Boston, Mass. -- When published results are systematically tracked for drug trials registered with ClinicalTrials.gov, those from industry-funded trials are the likeliest to be favorable to the drug in question, report researchers at Children's Hospital Boston. Publishing in the August 3 issue of the Annals of Internal Medicine, the researchers call for more public disclosure about clinical drug trials at their outset to reduce the possibility of bias in the findings.
The research team, led by Florence Bourgeois, MD, MPH, of Children's Division of Emergency Medicine, and Kenneth Mandl, MD, MPH, Laboratory Director in the Children's Hospital Informatics Program, reviewed 546 drug trials conducted between 2000 and 2006 and listed with ClinicalTrials.gov, a comprehensive, web-based federal registry of clinical trials. The analysis focused on five classes of drugs: cholesterol-lowering drugs, antidepressants, antipsychotics, proton-pump inhibitors and vasodilators. The researchers scanned the medical literature for publications associated with each trial, checking four separate databases and contacting trial investigators directly if necessary.
Overall, allowing for a three-year lag time from the completion of the trial, two-thirds of the trials had published results. The industry-funded trials reported positive outcomes 85 percent of the time, as compared with 50 percent for government-funded trials and 72 percent for trials funded by nonprofits or non-federal organizations. In addition, among the nonprofit/nonfederal trials, those that had industry contributions (nearly half) were more likely than those without to report positive outcomes (85 vs. 61 percent). These differences were all statistically significant.
The researchers acknowledge that the pharmaceutical industry was probably more selective in which trials it funded, helping to account for their greater proportion of favorable outcomes. "Industry is very good at knowing what they want to study, and industry-sponsored studies are more efficient and well funded," says Bourgeois, the study's first author. "But despite these potential biases, this is a stunning result."
The industry-funded trials were in more advanced phases of study; 89 percent were Phase 3 or Phase 4, versus just 51 percent of government-funded trials and 65 percent of nonprofit/nonfederally-funded trials. However, even Phase 1 and 2 trials funded by industry reported the highest percentage of favorable outcomes.
In addition, industry-funded trials were the least likely to have published results within two years of study completion (32 percent) as compared with trials with no industry contributions (54 percent for government trials, and 56 percent for purely nonprofit/nonfederal trials).
As the researchers discuss in the paper, clinical trials can be manipulated in various ways to make the results appear more favorable. Publication bias a tendency to selectively publish only positive results of a trial, or delay publication of negative results is one factor that has received much attention, as in a well-publicized 2008 study of antidepressants in The New England Journal of Medicine.

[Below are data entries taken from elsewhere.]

(** [store] on blocks of the regular shape, for a tag of [TYPES]. *)
Lemma store_run (c : @svcand Payload) (o : snfile) :
  snf_block_size (config o) <> 0 -> blocks_typed TYPES (blocks o) ->
  svtype c ∈ TYPES -> svtype c <> "_COVERAGE" ->
  store TYPES c o
  = (Ok tt, set_blocks (store_blocks TYPES (config o) c (blocks o)) o).
Proof.
  intros Hbs Hb Hin Hc. rewrite store_run_lines by exact Hbs.
  unfold store_blocks, append_cand, create_block, cands_of. cbv zeta.
  set (id := truediv_int (pos c) (snf_block_size (config o)) * snf_block_size (config o)).
  pose proof (held_typed TYPES c o id Hb) as Hht.
  pose proof (held_lookup TYPES c o id) as Hl. cbv zeta in Hht, Hl.
  set (held := if output_rnames (config o) then _ else _) in *.
  rewrite svtype_stored_form.
  destruct (held !! id) as [blk|] eqn:Hblk; [| discriminate]. simpl.
  destruct (Hht id blk Hblk) as [_ Hk].
  destruct (Hk (svtype c) Hc) as [Hsome _]. destruct (Hsome Hin) as [l Hlk].
  rewrite Hlk. reflexivity.
Qed.

Lemma cands_of_set_cov (blk : block) t c :
  t <> "_COVERAGE" -> cands_of (<["_COVERAGE" := BCov c]> blk) t = cands_of blk t.
Proof. intros Ht. unfold cands_of. rewrite lookup_insert_ne by congruence. reflexivity. Qed.

Lemma coverage_of_set_cands (blk : block) t l :
  t <> "_COVERAGE" -> coverage_of (<[t := BCands l]> blk) = coverage_of blk.
Proof. intros Ht. unfold coverage_of. rewrite lookup_insert_ne by exact Ht. reflexivity. Qed.

Lemma coverage_of_clear i (blk : block) :
  coverage_of (bval_clear i <$> blk) = coverage_of blk.
Proof.
  unfold coverage_of. rewrite lookup_fmap.
  destruct (blk !! "_COVERAGE") as [[l|m]|]; reflexivity.
Qed.

(** Creating the block of a candidate and attaching a coverage entry can be
    done in either order. *)
Lemma create_attach_comm bs id (blks : gmap Z block) e :
  create_block TYPES id (attach TYPES bs blks e)
  = attach TYPES bs (create_block TYPES id blks) e.
Proof.
  unfold create_block, attach. cbv zeta.
  destruct (decide (id = truediv_int e.1 bs * bs)) as [->|Hid].
  - rewrite !lookup_insert_eq. cbn [from_option id].
    rewrite !insert_insert_eq. reflexivity.
  - rewrite lookup_insert_ne by congruence.
    rewrite (lookup_insert_ne _ id) by exact Hid.
    apply insert_insert_ne. exact Hid.
Qed.
(** C5, amended.  The renewal rule is the same in [_calculate_tco] and in
    [_calculate_tooling_cost].  In every arithmetic, so in the binary64
    arithmetic of the program, for a quotation with a non-zero tooling cost
    the TCO is the sum of the per-year price times quantity plus the
    standalone tooling figure, and that figure is the tooling cost itself
    unless the type is recurring, when it is the tooling cost times the
    number of years in [annual_prices] (1 for an empty map); without a
    tooling cost the TCO is the per-year sum alone.  The type is recurring
    when it is "renewal" or "recurring" in any letter case, and it is not
    when it is absent or "one-time".  In exact arithmetic the TCO minus the
    per-year sum is therefore the standalone figure, for every quotation;
    in binary64 the difference can be off by a rounding error.  A recurring
    tooling cost of 1000 over three priced years contributes 3000 to both,
    over the rationals and over binary64. *)
Theorem tooling_rule_shared_by_tco_and_tooling_figure :
  (forall (num : Type) (A : Arith num) (quote : models.ExtractedQuotation num),
     let years := years_multiplier (models.annual_prices quote) in
     let recurring := is_recurring (models.tooling_cost_type quote) in
     let per_year :=
       py_sum (map (fun '(y, price) =>
                      mul price
                          (of_int (default 0%Z (models.annual_quantities quote !! y))))
                   (models.annual_prices quote)) in
     years = Z.max 1 (Z.of_nat (length (models.annual_prices quote))) /\
     (forall cost, models.tooling_cost quote = Some cost -> is_zero cost = false ->
        _calculate_tco quote = add per_year (_calculate_tooling_cost quote) /\
        _calculate_tooling_cost quote =
          if recurring then mul cost (of_int years) else cost) /\
     (truthy (models.tooling_cost quote) = false ->
        _calculate_tco quote = per_year) /\
     (models.tooling_cost_type quote = None \/
      models.tooling_cost_type quote = Some "one-time" -> recurring = false) /\
     (forall t, models.tooling_cost_type quote = Some t ->
                lower t = "renewal" \/ lower t = "recurring" -> recurring = true)) /\
  (forall quote : models.ExtractedQuotation Q,
     let per_year :=
       py_sum (map (fun '(y, price) =>
                      price * inject_Z (default 0%Z (models.annual_quantities quote !! y)))
                   (models.annual_prices quote)) in
     _calculate_tco quote - per_year == _calculate_tooling_cost quote /\
     _calculate_tooling_cost quote ==
       default 0 (models.tooling_cost quote) *
       (if is_recurring (models.tooling_cost_type quote)
        then inject_Z (years_multiplier (models.annual_prices quote)) else 1))%Q /\
  (let quote : models.ExtractedQuotation Q := Samples.recurring_quote in
   length (models.annual_prices quote) = 3%nat /\
   _calculate_tooling_cost quote == 3000 /\
   _calculate_tco quote == 36500 + 3000)%Q /\
  (let quote : models.ExtractedQuotation float := Samples.recurring_quote in
   _calculate_tooling_cost quote = 3000 /\
   _calculate_tco quote = 36500 + 3000)%float.
Proof.
  split_and!.
  - intros num A quote years recurring per_year. subst years recurring. split_and!.
    + apply years_multiplier_max.
    + intros cost Hc Hz. apply tco_adds_tooling_figure; assumption.
    + intros Ht. apply tco_without_tooling, Ht.
    + apply is_recurring_one_time.
    + intros t Ht Hlow. rewrite Ht. apply is_recurring_lower, Hlow.
  - intros quote per_year. split; [|apply tooling_figure_value].
    change per_year with (annual_total quote).
    rewrite tco_is_total_plus_figure. ring.
  - vm_compute. split_and!; reflexivity.
  - vm_compute. split; reflexivity.
Qed.

(** The sample quotation, of type "Recurring", in binary64: 1000 over three
    years. *)
Lemma tooling_rule_shared_by_tco_and_tooling_figure_witness :
  let quote : models.ExtractedQuotation float := Samples.recurring_quote in
  models.tooling_cost quote = Some 1000%float /\ is_zero 1000%float = false /\
  _calculate_tco quote = add 36500%float (_calculate_tooling_cost quote) /\
  _calculate_tooling_cost quote = mul 1000%float (of_int 3).
Proof.
  intros quote. split; [vm_compute; reflexivity|]. split; [vm_compute; reflexivity|].
  destruct (proj1 (proj2 (proj1 tooling_rule_shared_by_tco_and_tooling_figure
                            float _ quote)) 1000%float) as [Htco Hfig];
    [vm_compute; reflexivity | vm_compute; reflexivity|].
  split; [rewrite Htco; vm_compute; reflexivity | rewrite Hfig; vm_compute; reflexivity].
Defined.

(** ** The pipeline on an empty cohort *)

(** C7. On an empty list of quotations [compare] returns the empty result
    (no comparison table, no summary, no recommendation, no timestamp) and
    raises nothing, whatever the collaborators are; a non-empty list never
    gives the empty result. *)
Theorem compare_empty_cohort {num : Type} `{Arith num}
    (strftime_ymd : models.datetime -> string)
    (llm_recommendation : list (Item num) -> outcome (models.Recommendation num))
    (now_isoformat : string) :
  let empty : Comparison num := empty_comparison in
  compare strftime_ymd llm_recommendation now_isoformat [] = Returns empty /\
  comparison_table empty = None /\
  summary empty = None /\
  recommendation empty = None /\
  generated_at empty = None /\
  forall q qs result,
    compare strftime_ymd llm_recommendation now_isoformat (q :: qs) = Returns result ->
    is_Some (comparison_table result) /\ is_Some (summary result) /\
    is_Some (recommendation result) /\ generated_at result = Some now_isoformat.
Proof.
  intros empty. split_and!; try reflexivity.
  intros q qs result. unfold compare.
  destruct (mapM _ (q :: qs)) as [built|]; simpl; [|discriminate].
  destruct (ProcurementScorer.score_all _) as [scored|]; simpl; [|discriminate].
  destruct (py_sorted _ _ _ _) as [by_cost|]; simpl; [|discriminate].
  match goal with |- context [mbind _ ?m] => destruct m as [r|] end; simpl; [|discriminate].
  destruct (_generate_summary _) as [sm|]; simpl; [|discriminate].
  intros Hres. injection Hres as <-. simpl. split_and!; eauto.
Qed.

(** The pipeline on two quotations, with stand-in collaborators: the cheaper
    supplier ranks first on score and on cost. *)
Example compare_two_quotations :
  (fun result =>
     (fun table =>
        map (fun it => (supplier (data it), total_score it,
                        final_ranking it, cost_ranking it, ranking it)) table)
     <$> comparison_table result)
  <$> compare Samples.stub_strftime Samples.stub_recommendation "2024-02-01T09:00:00"
        [Samples.recurring_quote; Samples.plain_quote] =
  Returns (Some [("Borg", Some (Qred 57.6%Q), Some 1%nat, Some 1%nat, Some 1%nat);
                 ("Acme", Some 27%Q, Some 2%nat, Some 2%nat, Some 2%nat)]).
Proof. vm_compute. reflexivity. Qed.

End CostClaims.

(** ** Lead-time parsing *)

Section LeadTimeClaims.
Import QuotationComparator LeadTimeRule.

Lemma append_cons (c : ascii) (r s : string) : String c r ++ s = String c (r ++ s).
Proof. reflexivity. Qed.

Lemma append_empty_l (s : string) : "" ++ s = s.
Proof. reflexivity. Qed.

Lemma append_empty_r (s : string) : s ++ "" = s.
Proof.
  induction s as [|c r IH]; [reflexivity|]. rewrite append_cons, IH. reflexivity.
Qed.

Lemma snoc_char_append (tok : string) (c : ascii) (s : string) :
  snoc_char tok c ++ s = tok ++ String c s.
Proof.
  unfold snoc_char. induction tok as [|d r IH]; [reflexivity|].
  rewrite !append_cons, IH. reflexivity.
Qed.

(** The scan inside the fractional part of a match. *)
Lemma scan_fraction (s tok : string) :
  head (findall_numbers_from (Some (true, tok)) s) = Some (tok ++ take_while is_digit s).
Proof.
  revert tok. induction s as [|c r IH]; intros tok; simpl.
  - rewrite append_empty_r. reflexivity.
  - destruct (is_digit c).
    + rewrite IH, snoc_char_append. reflexivity.
    + simpl. rewrite append_empty_r. reflexivity.
Qed.

(** The scan inside the integer part of a match. *)
Lemma scan_integer (s tok : string) :
  head (findall_numbers_from (Some (false, tok)) s) =
  Some (tok ++ take_while is_digit s ++ fraction_after (drop_while is_digit s)).
Proof.
  revert tok. induction s as [|c r IH]; intros tok; simpl.
  - rewrite append_empty_r. reflexivity.
  - destruct (is_digit c) eqn:Ed.
    + rewrite IH, snoc_char_append. reflexivity.
    + simpl. destruct (Ascii.eqb c ".") eqn:Ec.
      * rewrite scan_fraction, snoc_char_append. reflexivity.
      * simpl. rewrite append_empty_r. reflexivity.
Qed.

(** The first match of the pattern is the first numeric token. *)
Lemma findall_numbers_head (s : string) :
  head (findall_numbers s) = first_numeric_token s.
Proof.
  unfold findall_numbers, first_numeric_token.
  induction s as [|c r IH]; simpl; [reflexivity|].
  destruct (is_digit c) eqn:Ed; simpl.
  - rewrite scan_integer, Ed. reflexivity.
  - exact IH.
Qed.

Lemma all_digits_take_while (s : string) : all_digits (take_while is_digit s) = true.
Proof.
  unfold all_digits. induction s as [|c r IH]; simpl; [reflexivity|].
  destruct (is_digit c) eqn:Ed; simpl; [rewrite Ed, IH|]; reflexivity.
Qed.

Lemma dot_is_no_digit (c : ascii) : Ascii.eqb c "." = true -> is_digit c = false.
Proof. intros H. apply Ascii.eqb_eq in H. subst. reflexivity. Qed.

(** Digits followed by nothing, or by a fractional part, split where the
    digits end. *)
Lemma take_while_token (s rest : string) :
  take_while is_digit (take_while is_digit s ++ fraction_after rest) =
  take_while is_digit s.
Proof.
  induction s as [|c r IH]; simpl.
  - destruct rest as [|d after]; simpl; [reflexivity|].
    destruct (Ascii.eqb d ".") eqn:E; simpl; [|reflexivity].
    rewrite (dot_is_no_digit d E). reflexivity.
  - destruct (is_digit c) eqn:Ed; simpl.
    + rewrite Ed, IH. reflexivity.
    + destruct rest as [|d after]; simpl; [reflexivity|].
      destruct (Ascii.eqb d ".") eqn:E; simpl; [|reflexivity].
      rewrite (dot_is_no_digit d E). reflexivity.
Qed.

Lemma drop_while_token (s rest : string) :
  drop_while is_digit (take_while is_digit s ++ fraction_after rest) =
  fraction_after rest.
Proof.
  induction s as [|c r IH]; simpl.
  - destruct rest as [|d after]; simpl; [reflexivity|].
    destruct (Ascii.eqb d ".") eqn:E; simpl; [|reflexivity].
    rewrite (dot_is_no_digit d E). reflexivity.
  - destruct (is_digit c) eqn:Ed; simpl.
    + rewrite Ed, IH. reflexivity.
    + destruct rest as [|d after]; simpl; [reflexivity|].
      destruct (Ascii.eqb d ".") eqn:E; simpl; [|reflexivity].
      rewrite (dot_is_no_digit d E). reflexivity.
Qed.

Lemma fraction_after_shape (rest : string) (d : ascii) (frac : string) :
  fraction_after rest = String d frac ->
  Ascii.eqb d "." && all_digits frac = true.
Proof.
  unfold fraction_after. destruct rest as [|d' after]; [discriminate|].
  destruct (Ascii.eqb d' ".") eqn:E; [|discriminate].
  intros H. injection H as <- <-. rewrite E. apply all_digits_take_while.
Qed.

Lemma absent_text_absent (v : option string) :
  absent_text v = true <-> MissingData.text_absent v.
Proof.
  unfold absent_text, MissingData.text_absent. destruct v as [s|].
  - rewrite orb_true_iff, !bool_decide_eq_true. split.
    + intros [->| ->]; [right; right | right; left]; reflexivity.
    + intros [H|[H|H]]; [discriminate | right | left]; congruence.
  - split; [left; reflexivity | reflexivity].
Qed.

"While we cannot specifically point to which factors contribute to the association between funding source and positive result reporting, our findings speak to the need for more disclosure of all elements of a study," says Bourgeois. "Publication bias is likely a contributing factor, but there may be many more, including biases in study design, patient selection, data analysis and results reporting."
The use of registries like ClinicalTrials.gov, launched in 1999, was hoped to reduce publication bias by creating a record for all clinical trials. In addition, in 2005, the International Committee of Medical Journal Editors began requiring that a trial be registered before enrolling patients in order to be considered for publication, thus creating a record of the planned study outcomes before the study's initiation. In 2007, the FDA expanded the scope of Clinical Trials.gov, requiring the sponsors of all drug, biologic and device trials to register their studies upon launch (phase I trials excepted).
If trial protocols are made public in advance, a trial sponsor is less able to manipulate or selectively publish the findings, the researchers argue. "Our main call is for transparency, to enable better understanding of the impact of funding source on the study outcomes, and for all study results good or bad to be made available," says Mandl, the study's senior investigator, also an Associate Professor at Harvard Medical School.